## Exercise data
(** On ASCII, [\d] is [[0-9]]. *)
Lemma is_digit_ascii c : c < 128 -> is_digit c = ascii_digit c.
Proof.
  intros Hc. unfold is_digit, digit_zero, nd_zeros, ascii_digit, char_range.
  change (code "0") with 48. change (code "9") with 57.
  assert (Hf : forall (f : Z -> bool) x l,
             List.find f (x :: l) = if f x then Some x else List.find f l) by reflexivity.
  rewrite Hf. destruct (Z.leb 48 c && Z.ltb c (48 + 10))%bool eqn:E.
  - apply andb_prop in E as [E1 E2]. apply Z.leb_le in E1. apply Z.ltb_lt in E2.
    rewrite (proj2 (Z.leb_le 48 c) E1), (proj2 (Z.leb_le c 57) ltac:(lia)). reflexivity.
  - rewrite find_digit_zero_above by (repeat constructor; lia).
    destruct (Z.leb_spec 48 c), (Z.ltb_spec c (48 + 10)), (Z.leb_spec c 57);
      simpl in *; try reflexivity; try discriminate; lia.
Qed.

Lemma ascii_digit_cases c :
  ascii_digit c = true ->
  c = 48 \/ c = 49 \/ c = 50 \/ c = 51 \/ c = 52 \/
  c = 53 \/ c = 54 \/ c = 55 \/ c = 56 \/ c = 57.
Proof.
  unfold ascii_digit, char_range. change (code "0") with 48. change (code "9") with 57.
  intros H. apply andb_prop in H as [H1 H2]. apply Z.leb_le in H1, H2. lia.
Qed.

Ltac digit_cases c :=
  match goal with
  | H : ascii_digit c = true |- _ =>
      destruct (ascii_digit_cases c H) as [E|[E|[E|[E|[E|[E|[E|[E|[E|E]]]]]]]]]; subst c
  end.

## Task instructions
Search the listing for the word "reflexivity" and return each line that holds it.

## Output below
             List.find f (x :: l) = if f x then Some x else List.find f l) by reflexivity.
    rewrite (proj2 (Z.leb_le 48 c) E1), (proj2 (Z.leb_le c 57) ltac:(lia)). reflexivity.
      simpl in *; try reflexivity; try discriminate; lia.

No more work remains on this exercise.